Data under study:
(* ===== verification/PostgresTheorems.v ===== *)
(** * The Postgres store meets the contract

    On a server that keeps its documented promises, for the names the server takes. *)

From Stdlib Require Import ZifyBool.
From S2P Require Import Prelude PyValue Codec Store StoreTrace Snapshot WireRows.
From S2P Require Import Postgres Sql PostgresLaws.

#[local] Arguments lit : simpl never.
#[local] Arguments Queries_init : simpl never.

(** ** Lemmas on rows *)

Lemma cells_rows (rows : list row) : mapM as_row (row_cells <$> rows) = Ok rows.
Proof.
  induction rows as [|[[ns k] b] rows IH]; [done|]. cbn [fmap list_fmap mapM].
  change (as_row (row_cells (ns, k, b))) with (Ok (ns, k, b)). cbn [mbind result_bind]. by rewrite IH.
Qed.

Lemma texts_column (l : list pystr) (n : Z) :
  first_texts {| cur_rows := (λ k, [CText k]) <$> l; cur_rowcount := n |} = Ok l.
Proof.
  unfold first_texts. cbn [cur_rows]. induction l as [|k l IH]; [done|].
  cbn [fmap list_fmap mapM cell0 head or_raise mbind result_bind cell_text] in *. by rewrite IH.
Qed.

Lemma column_texts cur P : column cur P → ∃ l, first_texts cur = Ok l ∧ NoDup l ∧ ∀ k, k ∈ l ↔ P k.
Proof.
  intros (l&Hl&?&?). exists l. split; [|done]. destruct cur as [rows n]. cbn in Hl. subst rows.
  apply texts_column.
Qed.

(** The dictionary a join's rows make. *)
Lemma found_get (found : list row) (t : table) (P : pystr * pystr → Prop) p :
  (∀ r, r ∈ found ↔ P r.1 ∧ t !! r.1 = Some r.2) → P p → od_get (od_of_list found) p = t !! p.
Proof.
  intros Hf Hp. destruct (od_get (od_of_list found) p) as [b|] eqn:E.
  - apply od_of_list_get, Hf in E as [_ E]. cbn in E. by rewrite E.
  - destruct (t !! p) as [b|] eqn:Hb; [|done]. exfalso.
    apply (eq_None_not_Some (od_get (od_of_list found) p)); [done|].
    apply od_get_Some_keys, od_of_list_keys, list_elem_of_fmap. exists (p, b).
    split; [done|]. by apply Hf.
Qed.

(** Upserts are fine as long as their names are. *)
Lemma upserts_ok (P : pystr → Prop) (rows : list row) (t : table) :
  Forall (λ r, P r.1.1 ∧ P r.1.2) rows → stmts_ok P (write_stmt false <$> rows) t.
Proof. intros H. revert t. induction H as [|r rows Hr _ IH]; intros t; [done|]. split; [done|apply IH]. Qed.

(** Inserts, if their keys are free and distinct. *)
Lemma inserts_ok (P : pystr → Prop) (rows : list row) (t : table) :
  Forall (λ r, P r.1.1 ∧ P r.1.2) rows → NoDup rows.*1 → (∀ p, p ∈ rows.*1 → t !! p = None) →
  stmts_ok P (write_stmt true <$> rows) t.
Proof.
  intros H. revert t. induction H as [|r rows Hr _ IH]; intros t; [done|].
  cbn [fmap list_fmap]. intros [Hn Hnd]%NoDup_cons Hfree. split; [split; [done|apply Hfree; by left]|].
  apply IH; [done|]. intros p Hp. cbn [stmt_effect write_stmt].
  rewrite lookup_insert_ne; [apply Hfree; by right|]. by intros <-.
Qed.

Section Postgres.
Context {C : Type} {client : PgClient C} (cfg : PgConfig) {laws : PgLaws C (pg_table cfg)}.
Context (pack : pyval → result bytes) (unpack : bytes → result pyval).
Implicit Types s : PostgresStore C.

(** ** The content of a store *)

Definition store_rows s : table := pg_rows (pg_server s).
Definition pg_open s : bool := pg_pool s || pg_conn s.
Definition pg_view s : kv := unpacked unpack <$> store_rows s.
(** The server is up with the table there, the store is open, and every value unpacks. *)
Definition pg_ok s : Prop :=
  (pg_ready (pg_server s) ∧ pg_open s = true) ∧ map_Forall (row_ok unpack) (store_rows s).

Lemma pg_view_is_Some s ns k : is_Some (pg_view s !! (ns, k)) ↔ has_key (store_rows s) ns k.
Proof. unfold pg_view, has_key. rewrite lookup_fmap. apply fmap_is_Some. Qed.

Lemma pg_rows_unpack s p b :
  pg_ok s → store_rows s !! p = Some b → unpack b = Ok (unpacked unpack b).
Proof. intros [_ Hok] Hb. destruct (Hok _ _ Hb) as (_&_&v&Hv&_). unfold unpacked. by rewrite Hv. Qed.

Lemma row_unpack_get s ns k cur :
  pg_ok s → cur_rows cur = match store_rows s !! (ns, k) with Some b => [[CBytea b]] | None => [] end →
  unpack_row unpack PNone cur = Ok (kv_get (pg_view s) ns k).
Proof.
  intros Hs Hc. unfold unpack_row, fetchone0, kv_get, pg_view. rewrite Hc, lookup_fmap.
  destruct (store_rows s !! (ns, k)) as [b|] eqn:E; [|done]. exact (pg_rows_unpack s _ _ Hs E).
Qed.

(** ** Lemmas: statements *)

Lemma connection_wp s (Q : unit → PostgresStore C → Prop) :
  pg_ok s → Q tt s → wp connection s Q.
Proof. intros [[_ Ho] _] HQ. unfold connection. apply wp_bind, wp_gets. unfold pg_open in Ho. cbn. by rewrite Ho. Qed.

Lemma on_pg_wp {A} (m : PyM C A) s (Q : A → PostgresStore C → Prop) :
  wp m (pg_server s) (λ a c, Q a (set_pg_server c s)) → wp (on_pg m) s Q.
Proof. unfold wp, on_pg, act. by destruct (m (pg_server s)) as [[a|e|] c]. Qed.

Lemma stmt_wp st s :
  pg_ok s → stmt_ok pg_name st (store_rows s) →
  wp (pg_run (stmt_text (pg_queries cfg) st) (stmt_params st)) s (λ cur s',
    ((pg_ready (pg_server s') ∧ pg_open s' = true) ∧ store_rows s' = stmt_effect st (store_rows s)) ∧
    stmt_reply st (store_rows s) cur).
Proof.
  intros [[Hup Ho] _] Hst. unfold pg_run. apply on_pg_wp.
  eapply wp_mono; [by apply execute_stmt|]. by intros cur c' [[Hup' Hr] Hc].
Qed.
(* ===== verification/SaverOps.v ===== *)
(** * The LangGraph checkpointer: its operations

    [python/swarmstate/integrations/langgraph.py], second part: the methods of
    [SwarmStateSaver], over any store. Loops that follow the [parent] chain take
    fuel ([OutOfFuel] when it is used up); everything else is structural. A
    generator ([list]) is modelled by the list of what it yields. *)

From S2P Require Import Prelude PyValue Store Saver.

Definition PRUNE_STRATEGIES : list pystr := [lit "keep_latest"; lit "delete"].

(** [ids[-keep:]] *)
Definition slice_last {A} (keep : Z) (ids : list A) : list A :=
  if (keep <=? 0)%Z then drop (Z.to_nat (- keep)) ids
  else drop (length ids - Z.to_nat keep) ids.

(** [dict(zip(ks, vs))], added to [d] *)
Definition dict_zip (ks : list pystr) (vs : list pyval) (d : gmap pystr pyval)
    : gmap pystr pyval :=
  foldl (λ d kv, <[kv.1 := kv.2]> d) d (zip ks vs).

(** [set(v)] of a collection of channel names *)
Definition name_set (v : pyval) : result (gset pystr) :=
  l ← py_iter v; names ← mapM as_str l; Ok (list_to_set names).

(** [dict.get] on the cache of records *)
Definition rec_get (records : gmap pystr pyval) (i : pystr) : pyval :=
  from_option id PNone (records !! i).

Section Saver.
Context {S : Type} `{ops : !StoreOps S} `{lg : !LangGraph}.
Implicit Types (thread_id checkpoint_ns checkpoint_id : pystr).

(** ** Instrumentation *)

Definition span_event (e : SpanEvent) : PyM (Saver S) unit :=
  modify (λ s, set_instruments (metrics s) ((λ l, l ++ [e]) <$> tracer s) s).

Definition record_metric (e : MetricEvent) : PyM (Saver S) unit :=
  modify (λ s, set_instruments ((λ l, l ++ [e]) <$> metrics s) (tracer s) s).

(** [_measure] around the call, [_run]. A failure of the body is recorded on
    the span and re-raised; the metric and the end of the span come last. *)
Definition measured {A} (op thread_id : pystr) (attrs : list (pystr * pyval))
    (fn : PyM (Saver S) A) : PyM (Saver S) A :=
  span_event (SpanStart (lit "swarmstate.checkpoint." ++ op)) ;;
  for_each attrs (λ a,
    when (negb (is_none a.2)) (span_event (SpanAttribute (lit "swarmstate." ++ a.1) a.2))) ;;
  act (λ s,
    let '(r, s1) := fn s in
    let ok := is_ok r in
    let '(_, s2) := (match r with Raise e => span_event (SpanError e) | _ => mret tt end) s1 in
    let '(_, s3) := record_metric {| me_op := op; me_thread_id := thread_id; me_ok := ok |} s2 in
    let '(_, s4) := span_event SpanEnd s3 in
    (r, s4)).

Definition uninstrumented : PyM (Saver S) bool :=
  gets (λ s, match metrics s, tracer s with None, None => true | _, _ => false end).

Definition put_attrs (config : RunnableConfig) (checkpoint : pyval)
    : PyM (Saver S) (list (pystr * pyval)) :=
  checkpoint_id ← lift (py_getitem checkpoint (key "id"));
  inc ← gets incremental;
  mret [(lit "thread_id", PStr (cfg_thread_id config));
        (lit "checkpoint_ns", PStr (cfg_ns config));
        (lit "checkpoint_id", checkpoint_id);
        (lit "incremental", PBool inc)].

Definition writes_attrs (config : RunnableConfig) (writes : list (pystr * pyval))
    (task_id : pystr) : list (pystr * pyval) :=
  [(lit "thread_id", PStr (cfg_thread_id config));
   (lit "checkpoint_ns", PStr (cfg_ns config));
   (lit "checkpoint_id", opt_str (cfg_checkpoint_id config));
   (lit "task_id", PStr task_id);
   (lit "writes", PInt (Z.of_nat (length writes)))].

Definition get_attrs (config : RunnableConfig) : list (pystr * pyval) :=
  [(lit "thread_id", PStr (cfg_thread_id config));
   (lit "checkpoint_ns", PStr (cfg_ns config));
   (lit "checkpoint_id", opt_str (get_checkpoint_id config))].

(** ** Retention: what a surviving checkpoint depends on *)

(** The loop of [_delta_ancestors]: [while missing and cursor]. *)
Fixpoint delta_walk (fuel : nat) thread_id checkpoint_ns (cursor : pyval)
    (missing : gset pystr) (records : gmap pystr pyval) (needed : gset pystr)
    : PyM (Saver S) (gmap pystr pyval * gset pystr) :=
  if bool_decide (missing = ∅) || negb (truthy cursor) then mret (records, needed)
  else match fuel with
  | O => out_of_fuel
  | Datatypes.S fuel' =>
      c ← lift (as_str cursor);
      records ← (match records !! c with
                 | Some _ => mret records
                 | None => v ← on_store (op_get (ckpt_ns thread_id checkpoint_ns) c);
                           mret (<[c := v]> records)
                 end);
      let ancestor := rec_get records c in
      if is_none ancestor then mret (records, needed)
      else
        found ← channel_values thread_id checkpoint_ns ancestor missing;
        parent ← lift (py_get ancestor (key "parent"));
        delta_walk fuel' thread_id checkpoint_ns parent
          (missing ∖ list_to_set found.*1) records ({[ c ]} ∪ needed)
  end.

(** The delta channels the metadata of a checkpoint names. *)
Definition delta_channels (metadata : pyval) : result pyval :=
  if is_dict metadata then py_get metadata (PStr DELTA_COUNTERS) else Ok PNone.

(** [_delta_ancestors]: the records read on the way are returned too, since the
    source adds them to the dictionary it was given. *)
Definition delta_ancestors (fuel : nat) thread_id checkpoint_ns (survivors : list pystr)
    (records : gmap pystr pyval) : PyM (Saver S) (gmap pystr pyval * gset pystr) :=
  for_fold survivors (λ acc checkpoint_id,
    let '(records, needed) := acc in
    let saved := rec_get records checkpoint_id in
    if is_none saved then mret (records, needed)
    else
      metadata ← lift (loads_field saved (key "md"));
      delta ← lift (delta_channels metadata);
      if negb (truthy delta) then mret (records, needed)
      else
        names ← lift (name_set delta);
        found ← channel_values thread_id checkpoint_ns saved names;
        cursor ← lift (py_get saved (key "parent"));
        delta_walk fuel thread_id checkpoint_ns cursor (names ∖ list_to_set found.*1)
          records needed)
    (records, ∅).

(** [_referenced_blobs] *)
Definition referenced_blobs thread_id checkpoint_ns (checkpoint_ids : list pystr)
    (records : gmap pystr pyval) : PyM (Saver S) (gset pystr) :=
  let missing := filter (λ i, records !! i = None) checkpoint_ids in
  records ← (match missing with
             | [] => mret records
             | _ => vs ← get_many (ckpt_ns thread_id checkpoint_ns) missing;
                    mret (dict_zip missing vs records)
             end);
  for_fold checkpoint_ids (λ keep checkpoint_id,
    let saved := rec_get records checkpoint_id in
    if is_none saved then mret keep
    else
      checkpoint ← lift (loads_field saved (key "cp"));
      versions ← lift (channel_versions checkpoint);
      mret (keep ∪ list_to_set ((λ e, blob_key e.1 e.2) <$> versions)))
    ∅.

(** [_drop_checkpoints] *)
Definition drop_checkpoints thread_id checkpoint_ns (doomed kept : list pystr)
    (records : gmap pystr pyval) : PyM (Saver S) unit :=
  let ck_ns := ckpt_ns thread_id checkpoint_ns in
  inc ← gets incremental;
  (if inc : bool then
     keep ← referenced_blobs thread_id checkpoint_ns kept records;
     let bl_ns := blobs_ns thread_id checkpoint_ns in
     stored ← on_store (op_keys bl_ns None);
     delete_many ((λ b, (bl_ns, b)) <$> filter (λ b, b ∉ keep) stored)
   else mret tt) ;;
  for_each doomed (λ checkpoint_id,
    delete_namespace (writes_ns thread_id checkpoint_ns checkpoint_id)) ;;
  delete_many ((λ checkpoint_id, (ck_ns, checkpoint_id)) <$> doomed) ;;
  indexed ← gets store_indexes_max_key;
  if indexed : bool then mret tt
  else
    let k := latest_key thread_id checkpoint_ns in
    latest ← on_store (op_get LATEST_NS k);
    dangling ← lift (in_names latest (list_to_set doomed));
    if dangling : bool then
      (match py_max kept with
       | Some newest => on_store (op_set LATEST_NS k (PStr newest))
       | None => on_store (op_delete LATEST_NS k) ;; mret tt
       end) ;;
      modify (λ s, set_max_seen (delete (thread_id, checkpoint_ns) (max_seen s)) s)
    else mret tt.

(** [_trim]: how many checkpoints were kept *)
Definition trim (fuel : nat) thread_id checkpoint_ns (ids : list pystr) (keep : Z)
    : PyM (Saver S) nat :=
  let survivors := slice_last keep ids in
  vs ← get_many (ckpt_ns thread_id checkpoint_ns) survivors;
  '(records, ancestors) ←
    delta_ancestors fuel thread_id checkpoint_ns survivors (dict_zip survivors vs ∅);
  let kept : gset pystr := list_to_set survivors ∪ ancestors in
  let doomed := filter (λ i, i ∉ kept) ids in
  (match doomed with
   | [] => mret tt
   | _ => drop_checkpoints thread_id checkpoint_ns doomed (py_sorted (elements kept)) records
   end) ;;
  mret (size kept).

(** [_prune_thread] *)
Definition prune_thread (fuel : nat) thread_id checkpoint_ns : PyM (Saver S) unit :=
  max_checkpoints ← gets max_checkpoints_per_thread;
  match max_checkpoints with
  | None => mret tt
  | Some limit =>
      let k := (thread_id, checkpoint_ns) in
      floors ← gets prune_floor;
      let floor := Z.max limit (from_option id limit (floors !! k)) in
      ids ← on_store (op_keys (ckpt_ns thread_id checkpoint_ns) None);
      if (Z.of_nat (length ids) <=? floor + Z.max PRUNE_SLACK (floor / 4))%Z then mret tt
      else
        kept ← trim fuel thread_id checkpoint_ns (py_sorted ids) limit;
        modify (λ s, set_prune_floor (bounded_set (prune_floor s) k (Z.of_nat kept)) s)
  end.

(** ** Writing *)

(** The blob of one [(channel, version)]: its value, or that it has none. *)
Definition blob_row (values ch : pyval) : result pyval :=
  present ← py_in ch values;
  if present : bool then
    value ← py_getitem values ch;
    '(vt, vb) ← dumps_typed value;
    Ok (PList [key "v"; vt; vb])
  else Ok (PList [key "empty"]).

(** The checkpoint to serialize and its candidate blobs: when [incremental], each
    new channel value goes to a blob of its own. *)
Definition split_checkpoint (inc : bool) (checkpoint : pyval) (new_versions : pydict)
    : result (pyval * list (pystr * pyval)) :=
  if inc then
    d ← py_items checkpoint;
    let values := from_option id (PDict []) (dict_get d (key "channel_values")) in
    blobs ← foldR new_versions (λ blobs e,
      b ← (row ← blob_row values e.1; Ok (blob_key e.1 e.2, row)); Ok (blobs ++ [b])) [];
    Ok (PDict (dict_pop d (key "channel_values")), blobs)
  else Ok (checkpoint, []).

(** [_put_rows]: thread, namespace, rows, candidate channel blobs *)
Definition put_rows (config : RunnableConfig) (checkpoint metadata : pyval)
    (new_versions : pydict)
    : PyM (Saver S) (pystr * pystr * list (pystr * pystr * pyval) * list (pystr * pyval)) :=
  let thread_id := cfg_thread_id config in
  let checkpoint_ns := cfg_ns config in
  id_value ← lift (py_getitem checkpoint (key "id"));
  checkpoint_id ← lift (as_str id_value);
  inc ← gets incremental;
  '(cp_to_store, blobs) ← lift (split_checkpoint inc checkpoint new_versions);
  cp ← lift (dumps_typed cp_to_store);
  md ← lift (dumps_typed (get_checkpoint_metadata config metadata));
  let row := (ckpt_ns thread_id checkpoint_ns, checkpoint_id,
              ck_record cp md (cfg_checkpoint_id config)) in
  indexed ← gets store_indexes_max_key;
  rows ← (if indexed : bool then mret [row]
    else
      let k := (thread_id, checkpoint_ns) in
      seen ← gets max_seen;
      if match seen !! k with None => true | Some s => str_ltb s checkpoint_id end then
        modify (λ s, set_max_seen (bounded_set (max_seen s) k checkpoint_id) s) ;;
        mret [row; (LATEST_NS, latest_key thread_id checkpoint_ns, PStr checkpoint_id)]
      else mret [row]);
  mret (thread_id, checkpoint_ns, rows, blobs).

(** [_put_impl] *)
Definition put_impl (fuel : nat) (config : RunnableConfig) (checkpoint metadata : pyval)
    (new_versions : pydict) : PyM (Saver S) RunnableConfig :=
  '(thread_id, checkpoint_ns, rows, blobs) ← put_rows config checkpoint metadata new_versions;
  (match blobs with
   | [] => mret tt
   | _ =>
       let bl_ns := blobs_ns thread_id checkpoint_ns in
       fresh ← for_fold blobs (λ out b,
           stored ← on_store (op_contains bl_ns b.1);
           mret (if stored : bool then out else out ++ [(bl_ns, b.1, b.2)])) [];
       set_many fresh
   end) ;;
  set_many rows ;;
  max_checkpoints ← gets max_checkpoints_per_thread;
  (match max_checkpoints with
   | Some _ => prune_thread fuel thread_id checkpoint_ns
   | None => mret tt
   end) ;;
  id_value ← lift (py_getitem checkpoint (key "id"));
  checkpoint_id ← lift (as_str id_value);
  mret (mk_config thread_id checkpoint_ns checkpoint_id).

Definition put (fuel : nat) (config : RunnableConfig) (checkpoint metadata : pyval)
    (new_versions : pydict) : PyM (Saver S) RunnableConfig :=
  plain ← uninstrumented;
  if plain : bool then put_impl fuel config checkpoint metadata new_versions
  else
    attrs ← put_attrs config checkpoint;
    measured (lit "put") (cfg_thread_id config) attrs
      (put_impl fuel config checkpoint metadata new_versions).

(** [enumerate(writes)] with the index [WRITES_IDX_MAP.get(channel, idx)] *)
Definition indexed_writes (writes : list (pystr * pyval)) : list (Z * (pystr * pyval)) :=
  imap (λ idx w, (from_option id (Z.of_nat idx) (WRITES_IDX_MAP w.1), w)) writes.

(** [cfg["checkpoint_id"]] *)
Definition required_id (config : RunnableConfig) : result pystr :=
  or_raise KeyError (cfg_checkpoint_id config).

Definition write_record (task_id channel task_path : pystr) (tv : pyval * pyval) : pyval :=
  PList [PStr task_id; PStr channel; PList [tv.1; tv.2]; PStr task_path].

(** [_put_writes_impl] *)
Definition put_writes_impl (config : RunnableConfig) (writes : list (pystr * pyval))
    (task_id task_path : pystr) : PyM (Saver S) unit :=
  checkpoint_id ← lift (required_id config);
  let ns := writes_ns (cfg_thread_id config) (cfg_ns config) checkpoint_id in
  batch ← for_fold (indexed_writes writes) (λ batch w,
      let '(widx, (channel, value)) := w in
      let k := write_key task_id widx in
      skip ← (if (0 <=? widx)%Z then on_store (op_contains ns k) else mret false);
      if skip : bool then mret batch
      else
        tv ← lift (dumps_typed value);
        mret (batch ++ [(ns, k, write_record task_id channel task_path tv)])) [];
  set_many batch.

Definition put_writes (config : RunnableConfig) (writes : list (pystr * pyval))
    (task_id task_path : pystr) : PyM (Saver S) unit :=
  plain ← uninstrumented;
  if plain : bool then put_writes_impl config writes task_id task_path
  else
    measured (lit "put_writes") (cfg_thread_id config) (writes_attrs config writes task_id)
      (put_writes_impl config writes task_id task_path).

(** [_write_rows] *)
Definition write_rows (config : RunnableConfig) (writes : list (pystr * pyval))
    (task_id task_path : pystr) : result (pystr * list (pystr * pyval * bool)) :=
  checkpoint_id ← required_id config;
  rows ← mapM (λ w : Z * (pystr * pyval),
      let '(widx, (channel, value)) := w in
      tv ← dumps_typed value;
      Ok (write_key task_id widx, write_record task_id channel task_path tv, (0 <=? widx)%Z))
    (indexed_writes writes);
  Ok (writes_ns (cfg_thread_id config) (cfg_ns config) checkpoint_id, rows).
End Saver.
(* ===== verification/SaverRead.v ===== *)
(** * The LangGraph checkpointer: reading, administration, and the async twins

    [python/swarmstate/integrations/langgraph.py], third part. An [await] of an
    [a*] method of the store is the store operation itself; [asyncio.to_thread]
    of a method is that method. *)

From S2P Require Import Prelude PyValue Store Saver SaverOps.

Section SaverRead.
Context {S : Type} `{ops : !StoreOps S} `{lg : !LangGraph}.
Implicit Types (thread_id checkpoint_ns checkpoint_id : pystr).

(** A resolved checkpoint: ids and stored record. *)
Abbreviation resolved := (pystr * pystr * pystr * pyval)%type.

(** [_resolve] *)
Definition resolve (config : RunnableConfig) : PyM (Saver S) (option resolved) :=
  let thread_id := cfg_thread_id config in
  let checkpoint_ns := cfg_ns config in
  let ns := ckpt_ns thread_id checkpoint_ns in
  let finish checkpoint_id (saved : pyval) : PyM (Saver S) (option resolved) :=
    saved ← (if is_none saved then on_store (op_get ns checkpoint_id) else mret saved);
    mret (if is_none saved then None
          else Some (thread_id, checkpoint_ns, checkpoint_id, saved)) in
  indexed ← gets store_indexes_max_key;
  match truthy_id (get_checkpoint_id config) with
  | Some checkpoint_id => finish checkpoint_id PNone
  | None =>
      if indexed : bool then
        m ← on_store (op_max_key ns);
        match truthy_id m with
        | None => mret None
        | Some checkpoint_id => finish checkpoint_id PNone
        end
      else
        let k := latest_key thread_id checkpoint_ns in
        pointer ← on_store (op_get LATEST_NS k);
        pointed ← (if truthy pointer
                   then i ← lift (as_str pointer); saved ← on_store (op_get ns i); mret (i, saved)
                   else mret ([], PNone));
        if is_none pointed.2 then
          ks ← on_store (op_keys ns None);
          match py_max ks with
          | None => mret None
          | Some checkpoint_id =>
              on_store (op_set LATEST_NS k (PStr checkpoint_id)) ;;
              finish checkpoint_id PNone
          end
        else finish pointed.1 pointed.2
  end.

How to complete this task: Transcribe the records above from the line holding "Definition record_metric (e" down to the line holding "the span and", inclusive, without adding anything.

Result for this task:
Definition record_metric (e : MetricEvent) : PyM (Saver S) unit :=
  modify (λ s, set_instruments ((λ l, l ++ [e]) <$> metrics s) (tracer s) s).

(** [_measure] around the call, [_run]. A failure of the body is recorded on
    the span and re-raised; the metric and the end of the span come last. *)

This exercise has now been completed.